But the daily practice can be framed another way.

Let it begin with something small. Light a candle, take one, deep breath, then extinguish the flame.

That’s all.

It won’t take but a second”.

In that second the Holy Flame expands to fill our consciousness — or it can, if we permit it. A simple practice that goes far to making a seemingly-mundane moment a sacred one.

ADF ritual puts out the sacred fire at one point, describing it this way:

Extinguished without
but burning within.
The living fire flames within us.

In Working the Tool-kit, I wrote:

Fire work, or apprenticing yourself to the element … can begin with a fire pit, or candle-lighting, if an outdoor fire isn’t practical for you. From such simple work with each of the Elements, a profound and beautiful practice can grow over time. This is also one of the freedoms in which a Druid can wholeheartedly participate in a Christian or Jewish service, in part through some of its seemingly “smallest” ritual gestures and events.

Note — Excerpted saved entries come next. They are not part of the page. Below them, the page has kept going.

(** ** Reasons *)

Lemma Wrapped_ExpirationReason_values v :
  has_type Wrapped.ExpirationReason v = true <->
  has_type Wrapped.CancelReason v = true \/ v = JString "SUBSCRIPTION_PAUSED".
Proof.
  unfold Wrapped.ExpirationReason, Wrapped.CancelReason.
  rewrite !has_type_literals. split.
  - intros [s [-> Hin]]. simpl in Hin.
    repeat (destruct Hin as [<-|Hin];
            [ first [ now right | left; eexists; split; [reflexivity|];
                                  simpl; tauto ] | ]).
    contradiction.
  - intros [[s [-> Hin]] | ->]; eexists; (split; [reflexivity|]).
    + simpl in *. tauto.
    + simpl. tauto.
Qed.

Lemma Flat_ExpirationReason_values v :
  has_type Flat.ExpirationReason v = has_type Flat.CancelReason v.
Proof. reflexivity. Qed.

(** C2, on the code: the wrapped version's [ExpirationReason] is its
    [CancelReason] plus SUBSCRIPTION_PAUSED, as the claim says.  The flat
    version's [ExpirationReason] is its [CancelReason] and nothing more: it
    rejects SUBSCRIPTION_PAUSED, and with it an EXPIRATION event of that
    reason, the one its own comment on [WebhookSubscriptionPaused]
    announces. *)
Theorem ExpirationReason_and_paused :
  (forall v, has_type Wrapped.ExpirationReason v = true <->
             has_type Wrapped.CancelReason v = true \/
             v = JString "SUBSCRIPTION_PAUSED") /\
  (forall v, has_type Flat.ExpirationReason v = has_type Flat.CancelReason v) /\
  has_type Flat.ExpirationReason (JString "SUBSCRIPTION_PAUSED") = false /\
  conforms Flat.WebhookExpiration (JObject paused_expiration) = false /\
  Validate Flat.WebhookExpiration paused_expiration =
    [Violation "expiration_reason" Flat.ExpirationReason
       (Some (JString "SUBSCRIPTION_PAUSED"))] /\
  conforms Wrapped.WebhookExpiration (JObject paused_expiration) = true.
Proof.
  split; [exact Wrapped_ExpirationReason_values|].
  split; [exact Flat_ExpirationReason_values|].
  repeat split; vm_compute; reflexivity.
Qed.

(** ** The envelope's timestamps *)

Lemma envelope_variant_extends_base s i :
  In i (envelope_variants s) -> incl (WebhookBase_of s) i.
Proof.
  destruct s; intros H; each_member H; apply incl_appl, incl_refl.
Qed.

(** Every envelope-carrying variant of either version has payloads. *)
Lemma envelope_variants_inhabited s i :
  In i (envelope_variants s) ->
  exists t, tag_of i = Some t /\
            conforms i (JObject (envelope_sample t)) = true.
Proof.
  destruct s; intros H; each_member H;
    eexists; split; vm_compute; reflexivity.
Qed.

(** In either version, a payload of an envelope-carrying variant holds a
    number under [purchased_at_ms] and under [expiration_at_ms]. *)
Lemma envelope_timestamps_are_numbers s i kvs :
  In i (envelope_variants s) -> conforms i (JObject kvs) = true ->
  (exists q, lookup "purchased_at_ms" kvs = Some (JNumber q)) /\
  (exists q, lookup "expiration_at_ms" kvs = Some (JNumber q)).
Proof.
  intros Hi Hc. pose proof (envelope_variant_extends_base _ _ Hi) as Hb.
  assert (Hp : In (req "purchased_at_ms" TNumber) i)
    by (apply Hb; destruct s; simpl; tauto).
  assert (He : In (req "expiration_at_ms" TNumber) i)
    by (apply Hb; destruct s; simpl; tauto).
  destruct (conforms_required _ _ _ _ Hc Hp) as [x [Hx Tx]].
  destruct (conforms_required _ _ _ _ Hc He) as [y [Hy Ty]].
  destruct x; try discriminate Tx. destruct y; try discriminate Ty.
  eauto.
Qed.

(** C3, on the code: [purchased_at_ms] is a non-null number, as the claim
    says, but so is [expiration_at_ms], in both versions of the file: the
    envelope declares it [number], although its own comment says that it can
    be NULL for non-subscription purchases.  A NON_RENEWING_PURCHASE event
    whose [expiration_at_ms] is null is rejected, the same event with a
    number there is accepted. *)
Theorem expiration_at_ms_rejects_null :
  forall s,
    conforms (WebhookNonRenewingPurchase_of s)
      (JObject (non_renewing_purchase JNull)) = false /\
    Validate (WebhookNonRenewingPurchase_of s) (non_renewing_purchase JNull) =
      [Violation "expiration_at_ms" TNumber (Some JNull)] /\
    conforms (WebhookNonRenewingPurchase_of s)
      (JObject (non_renewing_purchase (JNumber 2000))) = true /\
    field_of (WebhookBase_of s) "expiration_at_ms" =
      Some (req "expiration_at_ms" TNumber) /\
    field_of (WebhookBase_of s) "purchased_at_ms" =
      Some (req "purchased_at_ms" TNumber) /\
    conforms (WebhookNonRenewingPurchase_of s)
      (JObject (update "purchased_at_ms" JNull
                  (non_renewing_purchase (JNumber 2000)))) = false.
Proof.
  intros []; repeat split; vm_compute; reflexivity.
Qed.

(** ** The two variants outside the envelope *)

(** C4: [WebhookTransfer] declares exactly eight properties, all required:
    the literal [type] "TRANSFER", [id], [app_id], [environment], [store],
    [event_timestamp_ms], and the two lists of app-user ids
    [transferred_from] and [transferred_to].  It has no [app_user_id]; of the
    envelope's properties it has the five named above and no other, and a
    payload holding the eight keys alone conforms to it (and to no
    envelope-carrying variant). *)
Theorem WebhookTransfer_fields :
  field_names Wrapped.WebhookTransfer =
    [ "type"; "id"; "app_id"; "environment"; "store"; "event_timestamp_ms";
      "transferred_from"; "transferred_to" ] /\
  map ftype Wrapped.WebhookTransfer =
    [ TLit "TRANSFER"; TString; TString; Wrapped.Environment; Wrapped.Store;
      TNumber; TArray TString; TArray TString ] /\
  existsb foptional Wrapped.WebhookTransfer = false /\
  tag_of Wrapped.WebhookTransfer = Some "TRANSFER" /\
  has_field Wrapped.WebhookTransfer "app_user_id" = false /\
  shared_with Wrapped.WebhookBase Wrapped.WebhookTransfer =
    [ "id"; "app_id"; "event_timestamp_ms"; "environment"; "store" ] /\
  conforms Wrapped.WebhookTransfer (JObject transfer_sample) = true /\
  map fst transfer_sample = field_names Wrapped.WebhookTransfer /\
  existsb (fun i => conforms i (JObject transfer_sample))
    Wrapped.envelope_variants = false.
Proof.
  repeat split; vm_compute; reflexivity.
Qed.

(** C5 as stated fails: the claim gives TEMPORARY_ENTITLEMENT_GRANT an [id]
    and a nullable [entitlement_ids].  The flat version of the interface
    declares no [id] and rejects a null [entitlement_ids]. *)
Lemma flat_grant_has_no_id_and_no_null_entitlements :
  has_field Flat.WebhookTemporaryEntitlementGrant "id" = false /\
  conforms Flat.WebhookTemporaryEntitlementGrant
    (JObject (grant_sample JNull)) = false /\
  conforms Flat.WebhookTemporaryEntitlementGrant
    (JObject (grant_sample (JArray [JString "pro"]))) = true.
Proof.
  repeat split; vm_compute; reflexivity.
Qed.

(** C5, amended: in neither version does TEMPORARY_ENTITLEMENT_GRANT extend
    the envelope, and in both it lacks [app_id], [price] and [currency].  In
    the wrapped version it declares exactly the ten required properties
    [type], [id], [app_user_id], [purchased_at_ms], [expiration_at_ms],
    [event_timestamp_ms], [product_id], [entitlement_ids], [store],
    [transaction_id], with [entitlement_ids] a list of strings or null.  In
    the flat version it declares the same ones except [id], and its
    [entitlement_ids] is a list of strings, not null. *)
Theorem WebhookTemporaryEntitlementGrant_fields :
  field_names Wrapped.WebhookTemporaryEntitlementGrant =
    [ "type"; "id"; "app_user_id"; "purchased_at_ms"; "expiration_at_ms";
      "event_timestamp_ms"; "product_id"; "entitlement_ids"; "store";
      "transaction_id" ] /\
  field_names Flat.WebhookTemporaryEntitlementGrant =
    [ "type"; "app_user_id"; "purchased_at_ms"; "expiration_at_ms";
      "event_timestamp_ms"; "product_id"; "entitlement_ids"; "store";
      "transaction_id" ] /\
  (forall s,
     tag_of (WebhookTemporaryEntitlementGrant_of s) =
       Some "TEMPORARY_ENTITLEMENT_GRANT" /\
     existsb foptional (WebhookTemporaryEntitlementGrant_of s) = false /\
     existsb (has_field (WebhookTemporaryEntitlementGrant_of s))
       ["app_id"; "price"; "currency"] = false /\
     forallb (has_field (WebhookTemporaryEntitlementGrant_of s))
       (field_names (WebhookBase_of s)) = false /\
     conforms (WebhookTemporaryEntitlementGrant_of s)
       (JObject (grant_sample (JArray [JString "pro"]))) = true /\
     conforms (WebhookTemporaryEntitlementGrant_of s)
       (JObject (grant_sample JNull)) =
       match s with wrapped => true | flat => false end) /\
  field_of Wrapped.WebhookTemporaryEntitlementGrant "entitlement_ids" =
    Some (req "entitlement_ids" (nullable (TArray TString))) /\
  field_of Flat.WebhookTemporaryEntitlementGrant "entitlement_ids" =
    Some (req "entitlement_ids" (TArray TString)) /\
  field_of Wrapped.WebhookTemporaryEntitlementGrant "id" =
    Some (req "id" TString) /\
  field_of Flat.WebhookTemporaryEntitlementGrant "id" = None.
Proof.
  repeat split; try destruct s; vm_compute; reflexivity.
Qed.

(** ** Prices *)

Lemma accepts_sound i k x f :
  accepts i k x = true -> In f i -> fname f = k -> has_type (ftype f) x = true.
Proof.
  unfold accepts. rewrite forallb_forall. intros H Hin Hk.
  specialize (H f Hin). rewrite Hk, String.eqb_refl in H. exact H.
Qed.

Lemma rejects_sound i k x :
  rejects i k x = true ->
  exists f, In f i /\ fname f = k /\ has_type (ftype f) x = false.
Proof.
  unfold rejects. rewrite existsb_exists. intros [f [Hin H]].
  apply andb_true_iff in H. destruct H as [Hk Hx].
  apply String.eqb_eq in Hk. apply negb_true_iff in Hx. eauto.
Qed.

Lemma conforms_update_accepted i kvs k x :
  accepts i k x = true -> conforms i (JObject kvs) = true ->
  conforms i (JObject (update k x kvs)) = true.
Proof.
  intros Ha Hc. apply conforms_update; [exact Hc|].
  intros f Hin Hk. eapply accepts_sound; eassumption.
Qed.

Lemma conforms_update_refused i kvs k x :
  rejects i k x = true -> conforms i (JObject (update k x kvs)) = false.
Proof.
  intros Hr. destruct (rejects_sound _ _ _ Hr) as [f [Hin [Hk Hx]]].
  eapply conforms_update_rejected; eassumption.
Qed.

(** C6 as stated fails: the claim lets every envelope-carrying variant take a
    null price.  The flat version's INITIAL_PURCHASE rejects a payload whose
    [price] is null, and accepts it with the number back. *)
Lemma flat_price_rejects_null :
  conforms Flat.WebhookInitialPurchase
    (JObject (update "price" JNull (retag "INITIAL_PURCHASE" full_example)))
    = false /\
  conforms Flat.WebhookInitialPurchase
    (JObject (retag "INITIAL_PURCHASE" full_example)) = true /\
  field_of Flat.WebhookBase "price" = Some (req "price" TNumber).
Proof.
  repeat split; vm_compute; reflexivity.
Qed.

(** C6, amended: in both versions of the file, every envelope-carrying
    variant takes any number, zero and negative ones included, for [price]
    and for [price_in_purchased_currency]: a conforming payload still
    conforms after either key is set to a number.  In the wrapped version it
    also still conforms after either key is set to null; in the flat version
    both are declared [number] and a payload with null there never
    conforms. *)
Theorem price_fields_permit
  (s : snapshot) (i : interface) (p : string) (kvs : list (string * json)) :
  In i (envelope_variants s) ->
  In p ["price"; "price_in_purchased_currency"] ->
  conforms i (JObject kvs) = true ->
  (forall q, conforms i (JObject (update p (JNumber q) kvs)) = true) /\
  conforms i (JObject (update p JNull kvs)) =
    match s with wrapped => true | flat => false end.
Proof.
  intros Hi Hp Hc.
  assert (Hnum : forall q, accepts i p (JNumber q) = true)
    by (intros q; destruct s; each_member Hi; each_member Hp; reflexivity).
  split.
  - intros q. now apply conforms_update_accepted.
  - destruct s.
    + apply conforms_update_accepted; [|exact Hc].
      each_member Hi; each_member Hp; reflexivity.
    + apply conforms_update_refused.
      each_member Hi; each_member Hp; reflexivity.
Qed.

Or as mage and author Josephine McCarthy describes it,

My deepest personal experience of that is with the lighting and tuning of the candle flame. The intent to light a candle to prepare the space for a ritual act developed from that simple stance, to an act of bringing into physical manifestation an elemental expression that lights through all worlds and all times: it becomes the light of divinity within everything (J. McCarthy. Magical Knowledge, pg. 70).

As a focus for meditation, for out-of-body work, for reverence, for kindling the spirit in times of heaviness and despair, fire has no equal.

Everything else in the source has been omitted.